Westminster Abbey, the oldest parts dating from the year 1050, is officially named the Collegiate Church of St. Peter at Westminster. It stands adjacent to the Palace of Westminster and the Houses of Parliament. In this Gothic edifice the kings and queens of England have been crowned (and buried) since William the Conqueror in 1066. Westminster Abbey is also a Royal Peculiar, a place of worship that falls directly under the jurisdiction of the British monarch, rather than a diocese.

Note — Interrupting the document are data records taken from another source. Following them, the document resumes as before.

(** * Data transformation and storage stage of the churn pipeline

    A shallow embedding of [src/data_transformation_storage.py]
    (class [DataTransformationStorage]) and statements about it.

    Modelling conventions.
    - A pandas [DataFrame] is an ordered list of named columns; column
      names are taken to be distinct, as [pd.read_csv] produces them.
    - A numeric cell is an IEEE double abstracted to an exact rational,
      extended with [NaN] and the two infinities (there is no negative
      zero, and no rounding error).  Integer and boolean cells are the
      rationals they denote; a missing value is [NaN].
    - Text cells are carried around but never computed with: arithmetic
      that meets a text cell stops with [Unsupported].
    - Column names and paths are ASCII strings.
    - The SQLite file is a finite map of tables and a finite map of
      indexes, as the open connection sees them; identifiers are
      compared exactly.
    - The readings of the wall clock, the files on disk with their
      modification times, and the two scikit-learn scalers are inputs.
      Logging has no counterpart. *)

From Stdlib Require Import ZArith QArith Qminmax Qabs Qcanon List String Ascii.
From Stdlib Require Import Bool Lia.
From stdpp Require Import base option list strings gmap fin_maps.

Local Open Scope string_scope.

(** ** Outcomes of a call *)

Inductive error :=
| KeyError (key : string)
| ValueError
| Unsupported
| OperationalError
| IntegrityError
| FileNotFoundError (msg : string).

Inductive result (A : Type) :=
| Ok (a : A)
| Err (e : error).
Arguments Ok {A} a.
Arguments Err {A} e.

#[global] Instance result_ret : MRet result := fun A a => Ok a.
#[global] Instance result_bind : MBind result := fun A B f m =>
  match m with
  | Ok a => f a
  | Err e => Err e
  end.

Definition is_ok {A} (r : result A) : bool :=
  match r with Ok _ => true | Err _ => false end.

(** ** Python string tests *)

(** [s.lower()] on ASCII letters. *)
Definition lower_ascii (c : ascii) : ascii :=
  let n := nat_of_ascii c in
  if (65 <=? n)%nat && (n <=? 90)%nat then ascii_of_nat (n + 32) else c.

Fixpoint lower (s : string) : string :=
  match s with
  | EmptyString => EmptyString
  | String c r => String (lower_ascii c) (lower r)
  end.
(** * TexNet texture features: co-occurrence scoring and Haralick descriptors

    A shallow embedding of [texNet/image_features.py] (the methods
    [convert_image], [create_matrix], [create_haralick], [compute_chi_sum]
    of class [ImageFeatures]) and of [texNet/feature_lists.py] (the methods
    [create_image_list] and [create_matrix_list] of class [FeaturesLists]).

    Numbers.  The arrays of the source hold float64 values.  Two arithmetics
    are used.  The exact one takes the rationals extended with the three
    non-finite values of IEEE 754 ([PInf], [NInf], [NaN]); it follows the
    IEEE rules for these special values (0/0 = nan, x/0 = inf, inf - inf =
    nan, ...) and is exact on finite values: rounding, overflow and the sign
    of zero are not part of it.  It carries the results on the batch, which
    hold whatever the scores are, and the runs whose values are computed
    without rounding.  The other one is IEEE 754 binary64, rounding to
    nearest even; the two numeric methods are embedded once more over an
    arithmetic that is a parameter, which is then taken to be the exact one
    or binary64.  Integer arrays (the raw tallies of a co-occurrence matrix)
    are embedded as the values they convert to, which is what the source
    computes as long as the totals stay below 2^53 and their products below
    2^63; beyond, the integer products of the source wrap around.

    Arrays.  A 2-D array is a list of rows; a 4-D array is nested once more
    for each axis.  The array operations of the source ([sum] along an axis,
    [repeat], [reshape], [.T], [ravel], element-wise arithmetic) are embedded
    one by one and the methods are written with them, line for line. *)

From Stdlib Require Import List ZArith QArith Qcanon Lia Bool Arith PeanoNat.
From Stdlib Require Import Field.
From Stdlib Require Import Qpower Qround.
From Stdlib Require String.
From Stdlib Require Import SpecFloat.
Import ListNotations.

Local Open Scope nat_scope.

Set Implicit Arguments.

(** ** The value domain *)

Inductive float64 : Type :=
| Fin (q : Qc)
| PInf
| NInf
| NaN.

Declare Scope f64_scope.
Delimit Scope f64_scope with f64.
Bind Scope f64_scope with float64.

Definition of_Z (z : Z) : float64 := Fin (Q2Qc (inject_Z z)).

Definition fzero : float64 := of_Z 0.
Definition fone : float64 := of_Z 1.

Definition Qc_sgn (q : Qc) : comparison := (0 ?= q)%Qc.

Definition fneg (x : float64) : float64 :=
  match x with
  | Fin q => Fin (- q)%Qc
  | PInf => NInf
  | NInf => PInf
  | NaN => NaN
  end.

Definition fadd (x y : float64) : float64 :=
  match x, y with
  | NaN, _ | _, NaN => NaN
  | Fin a, Fin b => Fin (a + b)%Qc
  | PInf, NInf | NInf, PInf => NaN
  | PInf, _ | _, PInf => PInf
  | NInf, _ | _, NInf => NInf
  end.

Definition fsub (x y : float64) : float64 := fadd x (fneg y).

(** An infinity of the sign of [q] times [s]; [nan] when [q] is zero. *)
Definition inf_signed (s : bool) (q : Qc) : float64 :=
  match Qc_sgn q with
  | Eq => NaN
  | Lt => if s then PInf else NInf
  | Gt => if s then NInf else PInf
  end.

Definition fmul (x y : float64) : float64 :=
  match x, y with
  | NaN, _ | _, NaN => NaN
  | Fin a, Fin b => Fin (a * b)%Qc
  | Fin a, PInf | PInf, Fin a => inf_signed true a
  | Fin a, NInf | NInf, Fin a => inf_signed false a
  | PInf, PInf | NInf, NInf => PInf
  | PInf, NInf | NInf, PInf => NInf
  end.
Lemma step_forward_euler_witness :
  wf Samples.fhn3
  ∧ ∃ du_dt dv_dt m',
      diffusion_terms Samples.fhn3 = Some (du_dt, dv_dt)
      ∧ step Samples.fhn3 = Some m'
      ∧ ∃ u v stim diffusion_u diffusion_v,
          get (u_ Samples.fhn3) 1 1 = Some u ∧ get (v_ Samples.fhn3) 1 1 = Some v
          ∧ get (stimulus_ Samples.fhn3) 1 1 = Some stim
          ∧ get du_dt 1 1 = Some diffusion_u
          ∧ get dv_dt 1 1 = Some diffusion_v
          ∧ get (u_ m') 1 1
            = Some (u + 0.01 * (diffusion_u + (u - u * u * u / 3.0 - v + stim)))%float
          ∧ get (v_ m') 1 1
            = Some (v + 0.01 * (diffusion_v + (u + 0.1 - 0.5 * v) / 1.0))%float.
Proof.
  assert (Hwf : wf Samples.fhn3) by (apply fhn_wfb_wf; vm_compute; reflexivity).
  split; [exact Hwf|].
  destruct (step_forward_euler Samples.fhn3 Hwf) as (du & dv & m' & Hd & Hs & Hc).
  exists du, dv, m'. split; [exact Hd|]. split; [exact Hs|].
  apply (Hc 1 1); simpl; lia.
Defined.

(** C2, as stated, fails: after [addStimulus(1, 1, 1.0, 10.0)] on a fresh
    3 by 3 object the stimulus buffer still holds the strength after the
    first step, and the second step gives the stimulated cell a value
    different from the one it gets when the stimulus is cleared before that
    step. *)
Lemma stimulus_one_shot_counterexample :
  ∃ m1 m2 m2',
    FitzHughNagumo.new 3 3 0.01 ≫= addStimulus 1 1 1.0 10.0
      = Some Samples.fhn3
    ∧ step Samples.fhn3 = Some m1
    ∧ get (stimulus_ m1) 1 1 = Some 1.0%float
    ∧ step m1 = Some m2
    ∧ step (with_stimulus (filled 3 3 0.0%float) m1) = Some m2'
    ∧ get (u_ m2) 1 1 = Some 0.020049996666666667%float
    ∧ get (u_ m2') 1 1 = Some 0.010049996666666667%float
    ∧ get (u_ m2) 1 1 ≠ get (u_ m2') 1 1.
Proof.
  destruct (step Samples.fhn3) as [m1|] eqn:H1; [|by vm_compute in H1].
  destruct (step m1) as [m2|] eqn:H2;
    [|by vm_compute in H1; injection H1 as <-; vm_compute in H2].
  destruct (step (with_stimulus (filled 3 3 0.0%float) m1)) as [m2'|] eqn:H3;
    [|by vm_compute in H1; injection H1 as <-; vm_compute in H3].
  exists m1, m2, m2'.
  vm_compute in H1. injection H1 as <-.
  vm_compute in H2. injection H2 as <-.
  vm_compute in H3. injection H3 as <-.
  split_and!; try reflexivity. vm_compute. discriminate.
Qed.

(** C2, amended. The strength stored by [addStimulus] at a valid cell stays
    in the stimulus buffer: after any number [k >= 0] of steps following
    the call, the next step still adds [strength] to the reaction term of
    that cell ([duration] is not used). *)
Theorem stimulus_persists (m : FitzHughNagumo.t) (x y : Z)
  (strength duration : float) (k : Z) :
  wf m → isValidCoordinate m x y = true → 0 <= k →
  ∃ m0 mk du_dt dv_dt mk',
    addStimulus x y strength duration m = Some m0
    ∧ run k m0 = Some mk
    ∧ get (stimulus_ mk) y x = Some strength
    ∧ diffusion_terms mk = Some (du_dt, dv_dt)
    ∧ step mk = Some mk'
    ∧ ∃ u v diffusion_u,
        get (u_ mk) y x = Some u ∧ get (v_ mk) y x = Some v
        ∧ get du_dt y x = Some diffusion_u
        ∧ get (u_ mk') y x
          = Some (u + dt_ m * (diffusion_u + (u - u * u * u / 3.0 - v + strength)))%float.
Proof.
  intros Hwf Hvalid Hk.
  destruct (addStimulus_valid m x y strength duration Hwf Hvalid)
    as (m0 & Hadd & Hwf0 & Hst0 & Hw0 & Hh0 & Hdt0 & _).
  destruct (run_wf k m0 Hk Hwf0) as (mk & Hrun & Hwfk & Hcfg).
  destruct (fhn_step_cells mk Hwfk)
    as (du & dv & mk' & Hd & Hs & _ & _ & _ & _ & _ & Hcell).
  apply isValidCoordinate_true in Hvalid as [Hy Hx].
  destruct Hcfg as (Hwk & Hhk & Hdtk & _ & _ & _ & _ & _ & _ & Hstk).
  exists m0, mk, du, dv, mk'. split_and!; try done; [congruence|].
  destruct (Hcell y x) as (u & v & st & Du & Dv & Hu & Hv & Hst & HDu & HDv & Hu' & Hv');
    [lia..|].
  exists u, v, Du. split_and!; try done.
  rewrite Hu'. unfold reactionU. rewrite Hstk, Hst0 in Hst. injection Hst as <-.
  by rewrite Hdtk, Hdt0.
Qed.

Lemma stimulus_persists_witness :
  wf Samples.fhn3 ∧ isValidCoordinate Samples.fhn3 1 1 = true ∧ 0 <= 5
  ∧ ∃ m0 mk du_dt dv_dt mk',
      addStimulus 1 1 2.0 10.0 Samples.fhn3 = Some m0
      ∧ run 5 m0 = Some mk
      ∧ get (stimulus_ mk) 1 1 = Some 2.0%float
      ∧ diffusion_terms mk = Some (du_dt, dv_dt)
      ∧ step mk = Some mk'
      ∧ ∃ u v diffusion_u,
          get (u_ mk) 1 1 = Some u ∧ get (v_ mk) 1 1 = Some v
          ∧ get du_dt 1 1 = Some diffusion_u
          ∧ get (u_ mk') 1 1
            = Some (u + 0.01 * (diffusion_u + (u - u * u * u / 3.0 - v + 2.0)))%float.
Proof.
  assert (Hwf : wf Samples.fhn3) by (apply fhn_wfb_wf; vm_compute; reflexivity).
  assert (Hv : isValidCoordinate Samples.fhn3 1 1 = true) by reflexivity.
  assert (Hk : 0 <= 5) by lia.
  split; [exact Hwf|]. split; [exact Hv|]. split; [exact Hk|].
  exact (stimulus_persists Samples.fhn3 1 1 2.0 10.0 5 Hwf Hv Hk).
Defined.

End FitzHughNagumoClaims.

Section DiffusionClaims.
Import CardiacFacts.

Until the 19th century, Westminster was the third seat of learning in England, after Oxford and Cambridge. It was here that the first third of the King James Bible Old Testament and the last half of the New Testament were translated in the early 1600s.


Westminster Abbey's main nave is remarkably narrow at just 35 feet wide (photo above). The ceiling, however, at more than 100 feet high, is the tallest in England.

Geoffrey Chaucer and other writers are buried and memorialized in Poets' Corner. These include William Blake, Robert Burns, Lord Byron, Charles Dickens, John Dryden, George Eliot, T. S. Eliot, John Keats, Rudyard Kipling, John Milton, Laurence Olivier, Alexander Pope, Percy Bysshe Shelley, William Shakespeare, Alfred Lord Tennyson and William Wordsworth (for starters).
Musicians get their proper enshrinement, too. Henry Purcell served as abbey organist from 1679, Orlando Gibbons from 1623, John Blow from 1668, and William Croft from 1708.